-- Task objective --
Give the entries again, exactly as they stand.

[Opening Dataset section]

(** [del_timer_sync] tries again until it succeeds; [turns] are the steps the other
    processors take between two attempts, and None means it is still waiting. *)
Fixpoint del_timer_sync (turns : list (M system unit)) (t : tid) : M system (option Z) :=
  r ← try_to_del_timer_sync t;
  if 0 <=? r then mret (Some r)
  else
    match turns with
    | [] => mret None
    | m :: turns' => m;; del_timer_sync turns' t
    end.

(** ** Running timers *)

(** The loop of [cascade] over the list it took. *)
Fixpoint cascade_loop (c : nat) (tv_list : list tid) : M system unit :=
  match tv_list with
  | [] => mret tt
  | t :: rest =>
      x ← timer t;
      BUG_ON (negb (bool_decide (base x = c)));;
      internal_add_timer c t;;
      cascade_loop c rest
  end.

Definition cascade (c : nat) (n : tvec_name) (index : Z) : M system Z :=
  b ← per_cpu c;
  let '(tv_list, b') := vec_replace_init n (Z.to_nat index) b in
  on_base c (fun _ => b');;
  cascade_loop c tv_list;;
  mret index.

Definition INDEX (timer_jiffies N : Z) : Z :=
  Z.land (Z.shiftr timer_jiffies (TVR_BITS + N * TVN_BITS)) TVN_MASK.

(** The cascading of [__run_timers]: [!index && !cascade(..) && ..]. *)
Definition cascade_all (c : nat) (j index : Z) : M system unit :=
  if negb (index =? 0) then mret tt
  else
    r2 ← cascade c TV2 (INDEX j 0);
    if negb (r2 =? 0) then mret tt
    else
      r3 ← cascade c TV3 (INDEX j 1);
      if negb (r3 =? 0) then mret tt
      else
        r4 ← cascade c TV4 (INDEX j 2);
        if negb (r4 =? 0) then mret tt
        else _ ← cascade c TV5 (INDEX j 3); mret tt.

(** The body of the outer loop: the timers of one tick become the work list. *)
Definition run_tick (c : nat) : M system unit :=
  b ← per_cpu c;
  let j := timer_jiffies b in
  let index := Z.land j TVR_MASK in
  cascade_all c j index;;
  on_base c (fun b =>
    let b := set_timer_jiffies (u32 (timer_jiffies b + 1)) b in
    let '(l, b) := vec_replace_init TV1 (Z.to_nat index) b in
    set_work_list (Some l) b).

[Closing Dataset section]

-- Your solution --
(** [del_timer_sync] tries again until it succeeds; [turns] are the steps the other
    processors take between two attempts, and None means it is still waiting. *)
Fixpoint del_timer_sync (turns : list (M system unit)) (t : tid) : M system (option Z) :=
  r ← try_to_del_timer_sync t;
  if 0 <=? r then mret (Some r)
  else
    match turns with
    | [] => mret None
    | m :: turns' => m;; del_timer_sync turns' t
    end.

(** ** Running timers *)

(** The loop of [cascade] over the list it took. *)
Fixpoint cascade_loop (c : nat) (tv_list : list tid) : M system unit :=
  match tv_list with
  | [] => mret tt
  | t :: rest =>
      x ← timer t;
      BUG_ON (negb (bool_decide (base x = c)));;
      internal_add_timer c t;;
      cascade_loop c rest
  end.

Definition cascade (c : nat) (n : tvec_name) (index : Z) : M system Z :=
  b ← per_cpu c;
  let '(tv_list, b') := vec_replace_init n (Z.to_nat index) b in
  on_base c (fun _ => b');;
  cascade_loop c tv_list;;
  mret index.

Definition INDEX (timer_jiffies N : Z) : Z :=
  Z.land (Z.shiftr timer_jiffies (TVR_BITS + N * TVN_BITS)) TVN_MASK.

(** The cascading of [__run_timers]: [!index && !cascade(..) && ..]. *)
Definition cascade_all (c : nat) (j index : Z) : M system unit :=
  if negb (index =? 0) then mret tt
  else
    r2 ← cascade c TV2 (INDEX j 0);
    if negb (r2 =? 0) then mret tt
    else
      r3 ← cascade c TV3 (INDEX j 1);
      if negb (r3 =? 0) then mret tt
      else
        r4 ← cascade c TV4 (INDEX j 2);
        if negb (r4 =? 0) then mret tt
        else _ ← cascade c TV5 (INDEX j 3); mret tt.

(** The body of the outer loop: the timers of one tick become the work list. *)
Definition run_tick (c : nat) : M system unit :=
  b ← per_cpu c;
  let j := timer_jiffies b in
  let index := Z.land j TVR_MASK in
  cascade_all c j index;;
  on_base c (fun b =>
    let b := set_timer_jiffies (u32 (timer_jiffies b + 1)) b in
    let '(l, b) := vec_replace_init TV1 (Z.to_nat index) b in
    set_work_list (Some l) b).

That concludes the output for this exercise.